**DESCRIPTION OF THE TASK**
The required output is the exact run of lines below that opens at the line with "and the properties" and closes at the line with "From stdpp Require".

**THE DATA**
[Start of Attachment]

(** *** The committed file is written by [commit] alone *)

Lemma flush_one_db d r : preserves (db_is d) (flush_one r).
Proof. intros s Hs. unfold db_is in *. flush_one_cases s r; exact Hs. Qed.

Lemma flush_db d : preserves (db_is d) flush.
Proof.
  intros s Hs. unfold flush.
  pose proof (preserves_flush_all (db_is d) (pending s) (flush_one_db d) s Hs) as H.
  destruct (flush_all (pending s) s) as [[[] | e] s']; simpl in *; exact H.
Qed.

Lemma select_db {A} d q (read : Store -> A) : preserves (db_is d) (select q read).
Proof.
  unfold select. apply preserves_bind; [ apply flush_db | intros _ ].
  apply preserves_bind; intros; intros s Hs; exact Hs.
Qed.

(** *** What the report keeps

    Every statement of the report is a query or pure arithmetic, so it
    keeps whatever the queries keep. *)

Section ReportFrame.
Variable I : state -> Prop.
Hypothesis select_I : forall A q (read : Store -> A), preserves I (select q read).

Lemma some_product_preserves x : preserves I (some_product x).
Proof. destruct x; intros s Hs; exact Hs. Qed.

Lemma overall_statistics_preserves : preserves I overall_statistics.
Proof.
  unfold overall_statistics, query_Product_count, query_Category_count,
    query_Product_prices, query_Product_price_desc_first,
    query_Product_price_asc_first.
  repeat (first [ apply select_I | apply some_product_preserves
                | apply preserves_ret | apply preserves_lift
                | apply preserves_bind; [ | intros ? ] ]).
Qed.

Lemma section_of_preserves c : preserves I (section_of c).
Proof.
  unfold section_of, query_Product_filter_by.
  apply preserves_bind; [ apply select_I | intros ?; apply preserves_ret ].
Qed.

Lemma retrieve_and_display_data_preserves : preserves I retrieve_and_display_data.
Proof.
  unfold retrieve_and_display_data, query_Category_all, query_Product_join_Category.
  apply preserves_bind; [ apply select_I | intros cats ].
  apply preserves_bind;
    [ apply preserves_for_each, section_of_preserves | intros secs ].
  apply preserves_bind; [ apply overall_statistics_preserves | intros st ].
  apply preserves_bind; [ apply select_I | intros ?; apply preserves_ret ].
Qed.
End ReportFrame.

[End of Attachment]
[Start of Attachment]

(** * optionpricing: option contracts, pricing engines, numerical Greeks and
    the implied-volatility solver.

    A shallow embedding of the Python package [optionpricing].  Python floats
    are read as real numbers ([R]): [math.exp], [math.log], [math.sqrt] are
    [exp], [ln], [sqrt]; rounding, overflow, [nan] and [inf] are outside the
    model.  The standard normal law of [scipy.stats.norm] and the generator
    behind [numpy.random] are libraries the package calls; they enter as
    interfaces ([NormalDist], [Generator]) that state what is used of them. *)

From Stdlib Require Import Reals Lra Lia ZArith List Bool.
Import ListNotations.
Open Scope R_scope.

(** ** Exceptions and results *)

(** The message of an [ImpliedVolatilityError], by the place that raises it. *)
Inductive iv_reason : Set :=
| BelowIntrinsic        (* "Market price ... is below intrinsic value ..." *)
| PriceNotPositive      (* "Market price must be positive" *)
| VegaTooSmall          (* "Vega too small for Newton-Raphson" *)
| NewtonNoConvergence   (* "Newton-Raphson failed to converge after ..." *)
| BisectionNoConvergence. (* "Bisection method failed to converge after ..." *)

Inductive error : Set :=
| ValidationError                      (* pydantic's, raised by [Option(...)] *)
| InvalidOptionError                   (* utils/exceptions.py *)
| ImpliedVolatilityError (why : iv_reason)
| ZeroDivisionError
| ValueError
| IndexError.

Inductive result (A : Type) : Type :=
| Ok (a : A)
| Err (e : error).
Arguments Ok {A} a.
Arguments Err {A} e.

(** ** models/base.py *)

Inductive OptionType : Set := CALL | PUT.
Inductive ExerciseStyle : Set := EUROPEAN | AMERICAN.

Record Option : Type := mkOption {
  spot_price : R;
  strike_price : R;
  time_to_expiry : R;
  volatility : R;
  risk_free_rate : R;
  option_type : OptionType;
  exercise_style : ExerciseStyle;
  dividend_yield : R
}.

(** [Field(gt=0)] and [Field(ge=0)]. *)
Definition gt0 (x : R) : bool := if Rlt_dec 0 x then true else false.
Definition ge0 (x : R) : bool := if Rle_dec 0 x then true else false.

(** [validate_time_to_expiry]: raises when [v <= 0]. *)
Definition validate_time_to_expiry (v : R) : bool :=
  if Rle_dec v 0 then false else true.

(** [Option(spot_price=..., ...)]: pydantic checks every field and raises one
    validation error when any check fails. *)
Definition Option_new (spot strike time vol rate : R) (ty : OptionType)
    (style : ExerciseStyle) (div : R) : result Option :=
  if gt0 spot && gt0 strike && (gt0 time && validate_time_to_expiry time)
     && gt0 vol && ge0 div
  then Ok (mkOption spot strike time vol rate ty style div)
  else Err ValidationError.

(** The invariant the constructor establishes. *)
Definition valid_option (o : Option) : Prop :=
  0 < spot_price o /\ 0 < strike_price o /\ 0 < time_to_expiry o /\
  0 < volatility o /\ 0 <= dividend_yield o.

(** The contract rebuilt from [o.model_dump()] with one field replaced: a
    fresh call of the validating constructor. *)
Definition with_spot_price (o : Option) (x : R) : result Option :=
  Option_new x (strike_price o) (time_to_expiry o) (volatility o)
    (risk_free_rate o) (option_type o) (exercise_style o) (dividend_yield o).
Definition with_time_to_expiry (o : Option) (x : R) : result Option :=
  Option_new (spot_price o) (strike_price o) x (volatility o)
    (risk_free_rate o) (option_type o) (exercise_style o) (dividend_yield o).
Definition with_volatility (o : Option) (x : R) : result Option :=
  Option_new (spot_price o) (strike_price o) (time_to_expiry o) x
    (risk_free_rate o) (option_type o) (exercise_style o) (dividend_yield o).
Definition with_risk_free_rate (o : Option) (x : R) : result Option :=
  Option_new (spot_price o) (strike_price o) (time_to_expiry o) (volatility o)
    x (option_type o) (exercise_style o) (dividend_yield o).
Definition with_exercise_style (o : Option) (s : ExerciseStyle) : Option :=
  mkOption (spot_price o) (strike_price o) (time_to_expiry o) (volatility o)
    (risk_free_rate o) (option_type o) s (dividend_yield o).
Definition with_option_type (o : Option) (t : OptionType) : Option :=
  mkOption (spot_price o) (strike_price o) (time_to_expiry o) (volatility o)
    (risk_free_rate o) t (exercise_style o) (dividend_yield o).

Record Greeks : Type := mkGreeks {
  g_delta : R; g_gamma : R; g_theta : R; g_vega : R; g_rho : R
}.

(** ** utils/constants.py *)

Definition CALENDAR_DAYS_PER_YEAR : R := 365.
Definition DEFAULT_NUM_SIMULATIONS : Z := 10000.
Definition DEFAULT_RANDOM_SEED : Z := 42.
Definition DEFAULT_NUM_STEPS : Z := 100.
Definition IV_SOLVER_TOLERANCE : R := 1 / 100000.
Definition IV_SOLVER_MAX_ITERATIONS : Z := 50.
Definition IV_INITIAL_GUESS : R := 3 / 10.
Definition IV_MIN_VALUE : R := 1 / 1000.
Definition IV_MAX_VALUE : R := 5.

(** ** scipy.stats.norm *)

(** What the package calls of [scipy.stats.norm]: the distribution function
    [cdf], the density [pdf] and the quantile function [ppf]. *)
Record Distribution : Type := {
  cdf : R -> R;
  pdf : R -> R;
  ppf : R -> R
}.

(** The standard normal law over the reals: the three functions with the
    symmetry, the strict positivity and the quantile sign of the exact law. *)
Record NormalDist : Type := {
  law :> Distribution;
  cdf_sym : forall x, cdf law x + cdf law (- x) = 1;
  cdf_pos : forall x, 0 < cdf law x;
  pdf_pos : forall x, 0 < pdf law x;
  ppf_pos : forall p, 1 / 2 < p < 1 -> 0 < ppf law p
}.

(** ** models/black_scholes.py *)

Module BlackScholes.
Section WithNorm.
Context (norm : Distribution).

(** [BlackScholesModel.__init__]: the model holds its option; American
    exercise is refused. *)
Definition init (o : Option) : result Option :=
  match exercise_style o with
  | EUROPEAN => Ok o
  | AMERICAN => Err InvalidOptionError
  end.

[End of Attachment]
[Start of Attachment]

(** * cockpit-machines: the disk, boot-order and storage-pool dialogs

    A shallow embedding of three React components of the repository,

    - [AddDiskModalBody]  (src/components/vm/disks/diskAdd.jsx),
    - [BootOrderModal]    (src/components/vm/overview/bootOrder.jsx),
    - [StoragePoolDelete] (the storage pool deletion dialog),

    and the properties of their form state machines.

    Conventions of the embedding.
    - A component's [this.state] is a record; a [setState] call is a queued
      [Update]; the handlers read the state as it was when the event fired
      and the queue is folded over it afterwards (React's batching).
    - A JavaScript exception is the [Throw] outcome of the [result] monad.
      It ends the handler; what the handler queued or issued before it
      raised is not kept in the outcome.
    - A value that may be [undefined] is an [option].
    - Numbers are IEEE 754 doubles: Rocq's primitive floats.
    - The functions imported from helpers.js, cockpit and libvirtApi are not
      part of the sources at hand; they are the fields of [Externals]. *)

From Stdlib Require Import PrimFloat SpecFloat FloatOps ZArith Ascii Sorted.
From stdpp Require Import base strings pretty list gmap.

[End of Attachment]

**WRITTEN REPLY**
    and the properties of their form state machines.

    Conventions of the embedding.
    - A component's [this.state] is a record; a [setState] call is a queued
      [Update]; the handlers read the state as it was when the event fired
      and the queue is folded over it afterwards (React's batching).
    - A JavaScript exception is the [Throw] outcome of the [result] monad.
      It ends the handler; what the handler queued or issued before it
      raised is not kept in the outcome.
    - A value that may be [undefined] is an [option].
    - Numbers are IEEE 754 doubles: Rocq's primitive floats.
    - The functions imported from helpers.js, cockpit and libvirtApi are not
      part of the sources at hand; they are the fields of [Externals]. *)

From Stdlib Require Import PrimFloat SpecFloat FloatOps ZArith Ascii Sorted.
From stdpp Require Import base strings pretty list gmap.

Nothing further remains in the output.